Range coder with simple adaptive frequency model.
#include <errno.h>
#include <stdint.h>
#include <string.h>
// https://gist.github.com/leok7v/9e09be9319a77a3d7e2da4d780d9905f
enum { // https://en.wikipedia.org/wiki/Range_coding
range_coder_bits = 15,
range_coder_sym_max = 1u << range_coder_bits,
};
struct range_coder {
// state:
uint64_t low;
uint64_t range;
uint64_t code;
// adaptive model:
uint64_t freq[range_coder_sym_max]; // Symbol frequencies
uint64_t tree[range_coder_sym_max + 1]; // Fenwick Tree (1-based indexing)

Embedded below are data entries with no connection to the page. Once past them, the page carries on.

(* ===== verification/CacheEvict.v ===== *)
(** * Properties of eviction and maintenance

    S3-FIFO evictions, the memory limit, the per-upstream limit, filtered
    eviction and the integrity sweep. *)

From Stdlib Require Import SpecFloat.
From S2P Require Import Prelude Floats Text Types Cdc Cache CacheInv CacheReach CacheSpec CacheSweep CacheProps.
Open Scope Z_scope.
Open Scope conproxy_scope.

Section CacheEvict.
Context `{E : CacheEnv} {L : CacheEnvLaws E}.
Implicit Types (s : CacheStore) (h : QueryHash) (e : CacheEntry) (clk : Clock)
  (m : gmap QueryHash CacheEntry).

(** ** Cold entries *)

Definition cold s h : Prop := forall e, entries s !! h = Some e -> freq e = 0.
Definition all_cold s : Prop := forall h, cold s h.

(** A pass over the main queue that evicts nothing resets the frequency of every
    key it passed over. *)
Lemma evict_main_none n s s' :
  (n <= length (main (s3fifo s)))%nat -> evict_main_loop n s = (None, s') ->
  forall h, h ∈ take n (main (s3fifo s)) \/ cold s h -> cold s' h.
Proof.
  revert s. induction n as [|n IH]; intros s Hn; simpl.
  { intros [= <-] h [[]%elem_of_nil|Hh]. done. }
  destruct (main (s3fifo s)) as [|h0 rest] eqn:Emn; simpl in Hn; [lia|].
  unfold read_and_reset_freq. simpl. destruct (entries s !! h0) as [e0|] eqn:He0.
  - destruct (freq e0 =? 0) eqn:Ef0.
    + unfold tracked_remove. simpl. by rewrite lookup_insert_eq.
    + intros Hl h Hh. eapply IH in Hl; [exact Hl| |]; simpl.
      * rewrite length_app. lia.
      * destruct Hh as [[->|Hh]%elem_of_cons|Hh].
        -- right. intros e. simpl. rewrite lookup_insert_eq. by intros [= <-].
        -- left. rewrite take_app_le by lia. done.
        -- right. intros e. simpl. rewrite lookup_insert. case_decide; [by intros [= <-]|apply Hh].
  - simpl. unfold tracked_remove. simpl. rewrite He0. intros Hl h Hh.
    eapply IH in Hl; [exact Hl|simpl; lia|]. simpl.
    destruct Hh as [[->|Hh]%elem_of_cons|Hh]; [|by left|by right].
    right. intros e. simpl. congruence.
Qed.

(** A failed eviction leaves only cold entries. *)
Lemma evict_one_none s s' : W s -> s3fifo_evict_one s = (None, s') -> all_cold s'.
Proof.
  intros HW Ho. pose proof (evict_one_evicts _ _ _ HW Ho) as Hev.
  assert (Hmain : forall s1, W s1 -> small (s3fifo s1) = [] ->
    (if negb (is_empty_q (main (s3fifo s1))) then s3fifo_evict_from_main s1 else (None, s1)) = (None, s') ->
    all_cold s').
  { intros s1 HW1 Hsm Hm h. destruct (main (s3fifo s1)) as [|x l] eqn:Em; simpl in Hm.
    - injection Hm as <-. intros e He. destruct (wq_cov _ _ _ HW1 h) as [Hq|Hq]; [by eexists| |];
        rewrite ?Hsm, ?Em in Hq; by apply elem_of_nil in Hq.
    - unfold s3fifo_evict_from_main in Hm.
      eapply (evict_main_none _ _ _ (Nat.le_refl _) Hm). rewrite take_ge by done.
      destruct (entries s1 !! h) as [e|] eqn:He; [|right; intros e; congruence]. left.
      destruct (wq_cov _ _ _ HW1 h) as [Hq|Hq]; [by eexists| |done].
      rewrite Hsm in Hq. by apply elem_of_nil in Hq. }
  revert Ho. unfold s3fifo_evict_one, s3fifo_evict_from_small.
  destruct (small (s3fifo s)) as [|x l] eqn:Esm; cbn [is_empty_q negb]; [by apply Hmain|]. rewrite <- Esm.
  destruct (evict_small_loop _ 0 s) as [r1 s1] eqn:Hs.
  pose proof (evict_small_loop_evicts _ _ _ _ _ HW Hs) as Hev1.
  destruct r1 as [src|]; [done|]. apply Hmain; [apply Hev1|].
  by apply (evict_small_none _ _ _ _ eq_refl Hs).
Qed.

Lemma cools_cold s s' : W s' -> cools (entries s) (entries s') -> all_cold s -> all_cold s'.
Proof.
  intros HW Hc Hs h e' He'. destruct (Hc _ _ He') as (e & v & He & -> & Hv).
  specialize (Hs h e He). pose proof (wq_freq _ _ _ HW _ _ He'). simpl in *. lia.
Qed.

Lemma empty_memory s : W s -> entries s = ∅ -> total_memory_bytes s = 0.
Proof. intros HW He. rewrite (wq_mem _ _ _ HW), He. done. Qed.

uint64_t total; // sum of all freq
// stream:
void* stream;
errno_t (*write)(struct range_coder* rc, uint8_t b);
errno_t (*read)(struct range_coder* rc, uint8_t* b);
};
static void rc_ft_init(uint64_t* tree, size_t size) { // Fenwick Tree
memset(tree, 0, sizeof(uint64_t) * size);
}
static void rc_ft_update(uint64_t* tree, size_t size, uint32_t i, int64_t v) {
// Update Fenwick Tree at position index 'i' by value 'v'
i++; // Convert to 1-based i
while (i < size) {
tree[i] += v;
i += i & (~i + 1); // Extract least significant set bit
}
}
static uint64_t rc_ft_query(uint64_t* tree, uint32_t i) {
uint64_t sum = 0; // cumulative frequency up to and including 'i'
i++; // Convert to 1-based i
while (i > 0) {
sum += tree[i];
i -= i & (~i + 1); // Extract least significant set bit
}
return sum;
}
static void rc_am_update(struct range_coder* rc, uint16_t symbol) {
// Update the rc after encoding/decoding a s
if (rc->total >= INT64_MAX / 2) {
// Rescale freq to prevent overflow
rc->total = 0;
rc_ft_init(rc->tree, range_coder_sym_max + 1);
for (uint32_t i = 0; i < range_coder_sym_max; i++) {
rc->freq[i] = (rc->freq[i] + 1) / 2;
rc_ft_update(rc->tree, range_coder_sym_max + 1, i, rc->freq[i]);
rc->total += rc->freq[i];
}
}
rc->freq[symbol]++;
rc_ft_update(rc->tree, range_coder_sym_max + 1, symbol, 1);
rc->total++;
}
static void rc_init_am(struct range_coder* rc) { // init adaptive model
rc->total = 0;
for (uint32_t i = 0; i < range_coder_sym_max; i++) {
rc->freq[i] = 1;
}
rc_ft_init(rc->tree, range_coder_sym_max + 1);
for (uint32_t i = 0; i < range_coder_sym_max; i++) {
rc_ft_update(rc->tree, range_coder_sym_max + 1, i, rc->freq[i]);
rc->total += rc->freq[i];
}
}
static void rc_init_encoder(struct range_coder* rc) {
rc->code = 0;
rc->low = 0;
rc->range = UINT64_MAX;
rc_init_am(rc);
}
static errno_t rc_init_decoder(struct range_coder* rc) {
uint64_t code = 0; // first 8 bytes
errno_t r = 0;
for (int i = 0; i < 8 && r == 0; i++) {
uint8_t b = 0;
r = rc->read(rc, &b);
code = (code << 8) | b;
}
if (r == 0) {
rc->code = code; // first 64 bits from input stream as is
rc->low = 0;
rc->range = UINT64_MAX;
rc_init_am(rc);
}
return r;
}
#define range_coder_top (1uLL << (range_coder_bits * 3 - 1))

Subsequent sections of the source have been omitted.